Your initial appearance in front of a judge may serve several purposes. If a prosecutor has already obtained a grand jury indictment, this initial appearance may be to explain the charges you face, set bond or bail, and recognize your attorney.
If the prosecutor in your case has yet to obtain a federal grand jury indictment (perhaps because you are facing a misdemeanor), your initial appearance may allow the judge to rule on your arrest. The prosecutor may need to justify why you were arrested, at which time the judge may explain the charges against you and set bail or bond.
Your Initial Appearance Must Occur Within a Reasonable Time After Your Arrest
Whether you turn yourself in or law enforcement authorities arrest you unexpectedly, you will face detention before your initial appearance.
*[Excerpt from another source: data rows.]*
(* ===== verification/Fake.v ===== *)
(** * The test server (fake/cloudstack.go)

    An HTTP server that stands for CloudStack in the tests: it keeps rules, IPs,
    tags and the machines of rules, answers one request at a time, and defers
    most changes to jobs that run when their result is queried.  A reply is the
    Go value that the code marshals; the encoding as JSON is not modelled. *)
From Stdlib Require Import Ascii.
From stdpp Require Import base list strings gmap sets.
From S2P Require Import Prelude GoStd Kube Cloud.

(** ** Requests *)

(** url.Values, and FormValue: the first value, or "". *)
Abbreviation values := (gmap string (list string)).
Definition FormValue (form : values) (k : string) : string := default "" (head (default [] (form !! k))).

Record MockAPICall := { call_Command : string; call_Params : values }.

(** strconv.ParseUint on decimal digits: it stops at the first prefix that is
    too large for 64 bits, with the largest value; [None] is a syntax error. *)
Fixpoint ParseUint (s : string) (n : Z) : option Z :=
  match s with
  | "" => Some n
  | String a s =>
      match digit a with
      | None => None
      | Some d => if decide (n * 10 + d < 2 ^ 64)%Z then ParseUint s (n * 10 + d)%Z
                  else Some (2 ^ 64 - 1)%Z
      end
  end.

(** strconv.Atoi with its error ignored: a number out of range is cut to the
    nearest int, anything else that is not a number is 0. *)
Definition AtoiValue (s : string) : Z :=
  let '(neg, body) := match s with
                      | String "-" body => (true, body)
                      | String "+" body => (false, body)
                      | _ => (false, s)
                      end in
  match body, ParseUint body 0 with
  | "", _ | _, None => 0
  | _, Some n => if (neg : bool) then Z.max (- 2 ^ 63) (- n) else Z.min (2 ^ 63 - 1) n
  end%Z.

(** The longest run of digits at the start of a string, and what follows. *)
Fixpoint span_digits (s : string) : string * string :=
  match s with
  | String a rest =>
      match digit a with
      | Some _ => let '(ds, rest') := span_digits rest in (String a ds, rest')
      | None => ("", s)
      end
  | "" => ("", "")
  end.

(** A match of the expression tags, number in brackets, dot, key or value, at
    the start of a string: the number, and whether it is a key. *)
Definition tag_at (s : string) : option (string * bool) :=
  match drop_prefix "tags[" s with
  | None => None
  | Some s =>
      match span_digits s with
      | ("", _) => None
      | (ds, rest) =>
          match drop_prefix "]." rest with
          | None => None
          | Some rest =>
              if HasPrefix rest "key" then Some (ds, true)
              else if HasPrefix rest "value" then Some (ds, false) else None
          end
      end
  end.

(** The first match in a string. *)
Fixpoint find_tag (s : string) : option (string * bool) :=
  match tag_at s with
  | Some m => Some m
  | None => match s with "" => None | String _ s => find_tag s end
  end.

(** The expression (.* )(\d+): the last digit of the first line that has one. *)
Fixpoint last_digit (s : string) : option Z :=
  match s with
  | "" => None
  | String a s => match last_digit s with Some d => Some d | None => digit a end
  end.

Definition vm_number (name : string) : Z :=
  match omap last_digit (Split name "010") with d :: _ => d | [] => 1%Z end.

(** ** State *)

(** The values of the map of a rule: those that the server stores, and the map
    of strings that tests store. *)
Inductive rval :=
  | RStr (s : string) | RBool (b : bool) | RList (l : list string) | RTags (l : list Tags)
  | RMap (m : gmap string string).

Record LoadBalancerRule := {
  Rule : gmap string rval;
  Pools : list globoNetworkPool;
  fake_createLBPool : bool;
}.

(** The value that a reply marshals. *)
Inductive reply :=
  | ErrorReply (status : Z) (cmd msg : string)
  | VMsReply (vms : list (string * string * string))      (* name, id, network *)
  | RulesReply (count : nat) (l : list (gmap string rval))
  | PoolsReply (count : nat) (l : list globoNetworkPool)
  | NetworksReply (ids : list string)
  | IPsReply (count : nat) (l : list PublicIpAddress)
  | IPReply (jobid : string) (i : PublicIpAddress)        (* AssociateIpAddressResponse *)
  | RuleReply (r : gmap string rval)                      (* the map of a rule *)
  | LBReply (r : LoadBalancerRule)                        (* a *LoadBalancerRule *)
  | JobReply (jobid : string) (success : bool)            (* a response with its job *)
  | TagsReply (count : nat) (l : list Tags)
  | InstancesReply (count : nat) (ids : list string)
  | ResultReply (jobstatus : Z) (result : reply).

(** What a job does when its result is queried: the closures of ServeHTTP with
    the variables they capture. *)
Inductive job :=
  | JobAssociate (id jobid networkid : string) (ipIdx : Z)
  | JobDisassociate (jobid ipID : string)
  | JobUpdateRule (lbName algorithm : string)
  | JobUpdatePool (lbName : string) (idx : nat) (protocol type expected : string)
  | JobCreateRule (lbname : string) (obj : nat)
  | JobAssignNetwork (jobid : string)
  | JobCreateTags (jobid resource key value : string)
  | JobDeleteTags (jobid : string) (ids : list string)
  | JobAssign (jobid ruleId : string) (vmIDs : list string)
  | JobRemove (jobid ruleId : string) (vmIDSet : gset string)
  | JobDeleteRule (jobid lbID : string)
  | JobReturns (answer : reply).        (* registered by a test *)

(** Rules are shared by pointer: [lbRules] holds addresses of [rules]. *)
Record CloudstackServer := {
  Calls : list MockAPICall;
  idx : gmap string Z;
  Jobs : gmap string job;
  srv_tags : gmap string (list Tags);
  lbRules : gmap string nat;
  rules : gmap nat LoadBalancerRule;
  ips : gmap string PublicIpAddress;
  vms : gmap string (list string);
}.

Definition NewCloudstackServer : CloudstackServer :=
  {| Calls := []; idx := ∅; Jobs := ∅; srv_tags := ∅; lbRules := ∅; rules := ∅; ips := ∅; vms := ∅ |}.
Defendants facing federal charges in New Jersey should make the most of this detention period by contacting their attorney.
In the interim between your detention and your initial appearance before a judge, your attorney may:
- Visit you in the detention facility, speak with you on the phone, or both
- Explain what they know about the charges you face
- Explain the plan for your initial appearance and arraignment
- Help arrange for you to post bond or bail following the initial appearance
- Listen to any requests you have for them, such as contacting your loved ones
The Office of the United States Attorneys explains that an initial appearance generally takes place “the same day or the day after arrest” and should occur no more than 72 hours following arrest.
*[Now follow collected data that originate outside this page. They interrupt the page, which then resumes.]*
Lemma associateIpAddress_outcome cmd form s : server_ok added s →
  wp (serve_associateIpAddress cmd form) (outcome added False) s.
Proof using Type.
  intros Hs. apply newID_wp. cbv zeta. unfold start_job. step. apply wp_ret, outcome_fine.
  apply (ok_start_job added (set_idx _ s)); [by apply ok_idx|done].
Qed.

Lemma disassociateIpAddress_outcome cmd form s : server_ok added s →
  wp (serve_disassociateIpAddress cmd form) (outcome added False) s.
Proof using Type.
  intros Hs. unfold serve_disassociateIpAddress. cbv zeta. step. destruct (ips s !! _).
  - by apply deferred_outcome; [|tauto|].
  - by apply wp_ret, outcome_fine.
Qed.

Lemma updateLoadBalancerRule_outcome cmd form s : server_ok added s →
  wp (serve_updateLoadBalancerRule order cmd form) (outcome added False) s.
Proof using order_perm.
  intros Hs. unfold serve_updateLoadBalancerRule. cbv zeta.
  apply lbNameByID_wp; intros; case_decide; try (by apply wp_ret, outcome_fine);
    by apply deferred_outcome; [|tauto|].
Qed.

Lemma updateGloboNetworkPool_outcome cmd form s : server_ok added s →
  wp (serve_updateGloboNetworkPool order cmd form) (outcome added False) s.
Proof using order_perm.
  intros Hs. unfold serve_updateGloboNetworkPool. cbv zeta.
  apply lbNameByID_wp. intros k Hk. case_decide as Hne; [by apply wp_ret, outcome_fine|].
  destruct Hk as [(p & r & Hk & Hr & _)|[_ ->]]; [|done].
  apply rule_of_wp; [done| |by rewrite Hk]. intros p' r' _ _. cbn [snd].
  destruct (list_find _ _) as [[i pool]|]; [|by apply wp_ret, outcome_fine].
  by apply deferred_outcome; [|tauto|].
Qed.

Lemma createLoadBalancerRule_outcome k form s : server_ok added s →
  wp (serve_createLoadBalancerRule "createLoadBalancerRule" form)
    (outcome added (breaks order s k "createLoadBalancerRule" form)) s.
Proof using order_perm.
  intros Hs. pose proof (ok_count _ _ Hs) as Hidx. unfold serve_createLoadBalancerRule. cbv zeta. step.
  destruct (lbRules s !! FormValue form "name") as [p0|] eqn:Hname.
  { apply wp_ret, outcome_ok; [done|]. intros [H _]. by rewrite Hname in H. }
  apply newID_wp. cbv zeta. set (n := (default 0 (idx s !! _) + 1)%Z).
  set (s1 := set_idx _ s). assert (server_ok added s1) as Hs1 by by apply ok_idx.
  apply wp_deref; [|by intros]. intros a Ha.
  assert (¬ breaks order s k "createLoadBalancerRule" form) as HB.
  { intros [_ H]. by rewrite Ha in H. }
  case_decide; [by apply wp_ret, outcome_ok|]. unfold new_rule. apply wp_bind. step.
  cbv zeta. step. apply wp_ret. cbn [on_ok]. unfold start_job. step. apply wp_ret, outcome_ok; [|done].
  set (r := {| Rule := _; Pools := _; fake_createLBPool := _ |}).
  set (s2 := set_rules _ s1).
  assert (server_ok added s2) as Hs2.
  { apply (ok_new_rule added s1 r n); [done|apply new_entries_typed|apply new_entries_id|lia| |].
    - cbn [idx s1 set_idx]. by rewrite lookup_insert_eq.
    - intros q r' Hq Hadd Heq. destruct (ok_own _ _ Hs q r' Hq Hadd) as (m & Hm & Hle).
      assert (rule_id n = rule_id m) as <-%rule_id_inj by congruence. subst n. lia. }
  apply (ok_start_job added s2); [done|]. intros k' p [= <- <-]. exists r. split.
  - cbn [rules s2 set_rules]. by rewrite lookup_insert_eq.
  - intros _. apply new_entries_name.
Qed.

(** *** Jobs *)

Lemma algorithm_ok s p r v : server_ok added s → rules s !! p = Some r →
  server_ok added (set_rules (<[p := set_Rule_entry "algorithm" (RStr v) r]> (rules s)) s).
Proof using order_perm.
  intros Hs Hr. apply (ok_put_rule added s p r); [done..| |].
  - intros Ht. apply typed_set; [done|]. cbn. set_solver.
  - intros k _ Hk. simpl. by rewrite lookup_insert_ne.
Qed.

Lemma run_job_outcome s j : server_ok added s → (∀ k p, j = JobCreateRule k p → stored added s k p) →
  wp (run_job order j) (outcome added (job_breaks s j)) s.
Proof using order_perm.
  intros Hs Hj. destruct j; cbn [run_job job_breaks run_associate run_disassociate run_update_rule run_update_pool run_create_rule
    run_create_tags run_delete_tags run_assign run_remove run_delete_rule]; cbv zeta.
  - step. by apply wp_ret, outcome_fine, ok_add_ip.
  - step. by apply wp_ret, outcome_fine, ok_delete_ip.
  - apply rule_of_wp; [done| |done]. intros p r Hk Hr. cbn [fst snd]. unfold put_rule. step.
    apply wp_ret, outcome_ok; [|by rewrite Hk]. by apply algorithm_ok.
  - apply rule_of_wp; [done| |]; cycle 1.
    { intros Hk. split; [done|]. intros p r Hk'. by rewrite Hk in Hk'. }
    intros p r Hk Hr. cbn [fst snd]. apply wp_index.
    + intros pool Hpool. unfold put_rule. step. apply wp_ret, outcome_ok.
      * by apply pools_ok.
      * intros H. specialize (H p r Hk Hr). apply lookup_lt_Some in Hpool. lia.
    + intros Hpool. split; [done|]. intros p' r' Hk' Hr'. simplify_eq.
      by apply lookup_ge_None_1.
  - destruct (Hj _ _ eq_refl) as (r & Hr & Hn). step. step. cbn [rules set_lbRules].
    apply wp_deref; [|by rewrite Hr]. intros r' _. apply wp_ret, outcome_fine, ok_name_rule; [done|].
    by exists r.
  - by apply wp_ret, outcome_fine.
  - step. by apply wp_ret, outcome_fine, ok_tags.
  - step. by apply wp_ret, outcome_fine, ok_tags.
  - step. by apply wp_ret, outcome_fine, ok_vms.
  - step. by apply wp_ret, outcome_fine, ok_vms.
  - apply lbNameByID_wp; intros; step; by apply wp_ret, outcome_fine, ok_tags, ok_delete_rule.
  - by apply wp_ret, outcome_fine.
Qed.

Lemma queryAsyncJobResult_outcome k form s : server_ok added s →
  wp (serve_queryAsyncJobResult order form) (outcome added (breaks order s k "queryAsyncJobResult" form)) s.
Proof using order_perm.
  intros Hs. unfold serve_queryAsyncJobResult. cbv zeta. step.
  destruct (Jobs s !! _) as [j|] eqn:Hj.
  - apply wp_bind. eapply wp_mono; [apply run_job_outcome; [done|]|].
    { intros k' p ->. by apply (ok_jobs _ _ Hs (FormValue form "jobid")). }
    intros [a|e|p|] s' [Hs' H]; try done; cbn [on_ok].
    + apply wp_ret, outcome_ok; [done|]. intros (j' & Hj' & Hb). by simplify_eq.
    + split; [done|]. by exists j.
  - apply wp_ret, outcome_ok; [done|]. intros (j & Hj' & _). by rewrite Hj in Hj'.
Qed.

Lemma dispatch_outcome cmd form s : server_ok added s →
  wp (dispatch order cmd form) (λ res s', ∃ k, looked_up s (FormValue form "lbruleid") k ∧
    outcome added (breaks order s k cmd form) res s') s.
Proof using order_perm.
  intros Hs. destruct (looked_up_exists s (FormValue form "lbruleid")) as [k Hk].
  destruct (decide (cmd = "listGloboNetworkPools")) as [->|Hpools].
  { by apply listGloboNetworkPools_outcome. }
  eapply wp_mono; [|intros res s' H; exists k; split; [exact Hk|exact H]]. unfold dispatch.
  repeat (case_decide; [subst cmd|]); try done.
  all: unfold serve_createTags, serve_deleteTags, serve_assignToLoadBalancerRule,
    serve_removeFromLoadBalancerRule; lazymatch goal with
    | |- wp (deferred _ _ _) _ _ => by apply deferred_outcome; [|intros Hb; exact Hb|]
    | _ => idtac end.
  - unfold serve_listVirtualMachines. case_decide; by apply wp_ret, outcome_fine.
  - by apply listLoadBalancerRules_outcome.
  - by apply wp_ret, outcome_fine.
  - by apply listPublicIpAddresses_outcome.
  - by apply associateIpAddress_outcome.
  - by apply disassociateIpAddress_outcome.
  - by apply updateLoadBalancerRule_outcome.
  - by apply updateGloboNetworkPool_outcome.
  - by apply createLoadBalancerRule_outcome.
  - unfold serve_listTags. step. by apply wp_ret, outcome_fine.
  - unfold serve_listLoadBalancerRuleInstances. case_decide; [|step]; by apply wp_ret, outcome_fine.
  - by apply queryAsyncJobResult_outcome.
  - apply wp_ret, outcome_ok; [done|]. unfold breaks. rewrite !decide_False by done. tauto.
Qed.

(** What a look-up gives that is known to be of a rule. *)
Lemma SetDefaultLBPoolCreation_wp i s : server_ok added s →
  wp (SetDefaultLBPoolCreation order i) (λ res s', server_ok added s' ∧ ∃ k, looked_up s i k ∧
    match res with
    | Ok _ => is_Some (lbRules s !! k)
    | Panic _ => lbRules s !! k = None
    | _ => False
    end) s.
Proof using order_perm.
  intros Hs. unfold SetDefaultLBPoolCreation. apply lbNameByID_wp. intros k Hk.
  apply rule_of_wp; [done| |by intros Hnone; split; [|exists k]].
  intros p r Hp Hr. unfold put_rule.
  split; [by apply (ok_put_rule added s p r)|]. exists k. split; [done|]. by eexists.
Qed.
End outcomes.

(** ** Reachable states *)

(** What a test can do to the server, before, between and during requests: call
    an exported method, or set an exported field.  A job that a test registers
    returns a value. *)
Inductive test_op :=
  | TAddIP (a : PublicIpAddress)
  | TAddLBRule (lbName : string) (r : LoadBalancerRule)
  | TAddTags (resourceid : string) (tags : list Tags)
  | TDeleteTags (resourceid : string) (tagKeys : list string)
  | TSetDefaultLBPoolCreation (lbId : string)
  | TSetCalls (l : list MockAPICall)
  | TSetJob (jobid : string) (answer : reply).

Section tests.
Context (order : ∀ A, list A → list A).

Definition run_op (op : test_op) : M CloudstackServer unit :=
  match op with
  | TAddIP a => AddIP a
  | TAddLBRule k r => AddLBRule k r
  | TAddTags i l => AddTags i l
  | TDeleteTags i l => DeleteTags i l
  | TSetDefaultLBPoolCreation i => SetDefaultLBPoolCreation order i
  | TSetCalls l => modify (set_Calls l)
  | TSetJob jobid answer => modify (λ s, set_Jobs (<[jobid := JobReturns answer]> (Jobs s)) s)
  end.

(** A Hook: for each request, operations and then perhaps the answer. *)
Abbreviation test_hook := (http_request → list test_op * option reply).

Definition Hook_of (h : test_hook) (r : http_request) : M CloudstackServer (option reply) :=
  for_each (h r).1 run_op ;; mret (h r).2.

(** The rules that operations add. *)
Definition added_by (op : test_op) (s : CloudstackServer) (added : added_rules) : added_rules :=
  match op with
  | TAddLBRule _ r => <[fresh (dom (rules s)) := Rule r]> added
  | _ => added
  end.

Fixpoint added_by_all (ops : list test_op) (s : CloudstackServer) (added : added_rules) : added_rules :=
  match ops with
  | [] => added
  | op :: ops =>
      let '(s', r) := run_op op s in
      match r with
      | Ok _ => added_by_all ops s' (added_by op s added)
      | _ => added_by op s added
      end
  end.
End tests.

(** A request is noted before the Hook runs. *)
Definition noted (r : http_request) (s : CloudstackServer) : CloudstackServer :=
  set_Calls (Calls s ++ [{| call_Command := FormValue (Form r) "command"; call_Params := URL_Query r |}]) s.

Definition added_by_hook order (h : option (http_request → list test_op * option reply)) r s added :=
  match h with
  | None => added
  | Some h => added_by_all order (h r).1 (noted r s) added
  end.

(** The server answers a request, with or without a Hook, or a test changes
    what it keeps; each time Go may iterate over maps in another order. *)
Inductive fake_step : added_rules * CloudstackServer → added_rules * CloudstackServer → Prop :=
  | step_request order h r added s :
      (∀ A (l : list A), order A l ≡ₚ l) →
      fake_step (added, s)
        (added_by_hook order h r s added, (ServeHTTP order (Hook_of order <$> h) r s).1)
  | step_test order op added s :
      (∀ A (l : list A), order A l ≡ₚ l) →
      fake_step (added, s) (added_by op s added, (run_op order op s).1).

Definition fake_reachable (added : added_rules) (s : CloudstackServer) : Prop :=
  rtc fake_step (∅, NewCloudstackServer) (added, s).

Lemma run_op_ok order op added s : (∀ A (l : list A), order A l ≡ₚ l) → server_ok added s →
  wp (run_op order op) (λ res s', server_ok (added_by op s added) s' ∧ match res with Ok _ | Panic _ => True | _ => False end) s.
Proof.
  intros Ho Hs. destruct op; cbn [run_op added_by].
  - split; [by apply ok_add_ip|done].
  - split; [exact (ok_test_rule added s lbName r Hs)|done].
  - split; [by apply ok_tags|done].
  - split; [by apply ok_tags|done].
  - eapply wp_mono; [by apply (SetDefaultLBPoolCreation_wp order Ho added)|].
    intros res s' (Hs' & k & _ & Hres). split; [done|]. by destruct res.
  - split; [by apply ok_Calls|done].
  - split; [|done]. by apply ok_start_job.
Qed.

Lemma run_ops_ok order ops added s : (∀ A (l : list A), order A l ≡ₚ l) → server_ok added s →
  wp (for_each ops (run_op order)) (λ res s', server_ok (added_by_all order ops s added) s' ∧
    match res with Ok _ | Panic _ => True | _ => False end) s.
Proof.
  intros Ho. revert added s. induction ops as [|op ops IH]; intros added s Hs; cbn [for_each added_by_all]; [done|].
  apply wp_bind. eapply wp_run; [by apply run_op_ok|]. intros [u|e|p|] s1 E [Hs1 Hres]; rewrite E; cbn [on_ok]; try done.
  by apply IH.
Qed.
What Will Happen During an Initial Appearance in New Jersey District Court?
Once the date of your initial appearance arrives, you should already be prepared for what lies ahead thanks to your attorney. Your lawyer may have already explained the charges against you, what type of bail or bond they expect the prosecutor to seek (if any), your rights during the appearance, and how the attorney will help you.
During an initial appearance (including both arraignment and a bail hearing), you can generally expect:
- The magistrate—a judge who will not be the judge presiding over any later trial—to explain your rights
- The judge to recognize your attorney, and confirm with you that this is the attorney you want representing you
- The magistrate to explain the charges that the federal government has filed against you
- To enter a plea, which you will have discussed beforehand with your attorney
- The prosecutor to request a specific bail amount (which can include no bail), and conditions of your release
- Your attorney to seek the most favorable bail conditions possible, and to explain why you deserve those specific bail conditions
Federal bail hearings occur after the defendant has entered a plea. If you and your attorney have not agreed to a plea bargain before arraignment, you will enter a not guilty plea. Then, the judge will consider the prosecutor's proposed bail conditions as well as your attorney's—this specific phase of the initial appearance is the bail hearing.
What Should a Defendant Do During Their Initial Appearance?
At some point during your initial hearing, the magistrate will inform you of your right to remain silent. As your attorney will likely advise, it is generally smart to exercise this right.
You will need to enter a plea. For most defendants, this will be the extent of their participation during the initial appearance. Your attorney should do the rest, as this will ensure that you do not say or do anything that damages your defense.
Hire an Attorney to Represent You During Your Initial Appearance
Every word that you say following your arrest can be life-changing. You will want to have a clear plan as soon as you have been arrested, and certainly before your arraignment and bail hearing begin. A lawyer can guide you through the initial appearance phase of your federal case in New Jersey and the pivotal stages to follow.